▸ Assigned task
Exactly the line that contains "Variable en_chunks : string" and the lines following it to the end of the data are to be reproduced, and nothing more.

▸ Provided data
_____

(** The stores in which every ONNX file has the signature of a [(1, 256)]
    example style. *)
Definition store_ok {V} (fs : store V) : Prop := map_Forall (λ _ f, f.1 = graph_example) fs.

Section Runs.

Context {K : Type} `{!TensorElt K}.

(** The example arguments torch draws in lines 31-34. *)
Record draw : Type := mk_draw { d_ids : list Z; d_style : mat K; d_speed : Z }.

(** [torch.randint(1, 100, (48,))], [torch.randn(1, 256)],
    [torch.randint(1, 10, (1,))]. *)
Definition draw_ok (d : draw) : Prop :=
  length (d_ids d) = 48 ∧ Forall (λ i, 1 ≤ i < 100)%Z (d_ids d) ∧
  length (d_style d) = 1 ∧ Forall (λ r, length r = 256) (d_style d) ∧
  (1 ≤ d_speed d < 10)%Z.

Context {V : Type}.

(** [export_onnx(model4onnx, output_dir)]: the file (signature and the
    model's parameters) is written, then loaded back and checked. *)
Definition export_onnx_run (fs : store V) (m : kmodel V) (d : draw) (output : string)
    : store V * result unit :=
  (<[onnx_file output := (traced_graph (d_ids d) (d_style d) (d_speed d), km_attrs m)]> fs,
   (λ _, tt) <$> export_onnx (d_ids d) (d_style d) (d_speed d)).

Variable read_json : string → result json.
Variable hf_hub_download : string → string → string.
Variable torch_load : string → result (list (string * list (string * V))).
Variable build : string → list (string * json) → result (gmap string V).
Variable module_members : list string.
(** The sub-modules of a model with the given parameters. *)
Variable backend_of : gmap string (attr V) → Backend K.
(** The vocabulary the pipeline reads from [model.vocab]. *)
Variable vocab_of : json → gmap string Z.
Variable en_chunks : string → list Tokens.chunk.
Variable g2p_other : string → list string.
Variable load_pack : string → list (mat K).
Context {C : Type}.
Variable cabs : C → Q.
Variable cangle : C → Q.
Variable polar : Q → Q → C.
Variable stft : list K → result (list (list C)).
Variable istft : list (list C) → result (list K).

_____

▸ Answer
Variable en_chunks : string → list Tokens.chunk.
Variable g2p_other : string → list string.
Variable load_pack : string → list (mat K).
Context {C : Type}.
Variable cabs : C → Q.
Variable cangle : C → Q.
Variable polar : Q → Q → C.
Variable stft : list K → result (list (list C)).
Variable istft : list (list C) → result (list K).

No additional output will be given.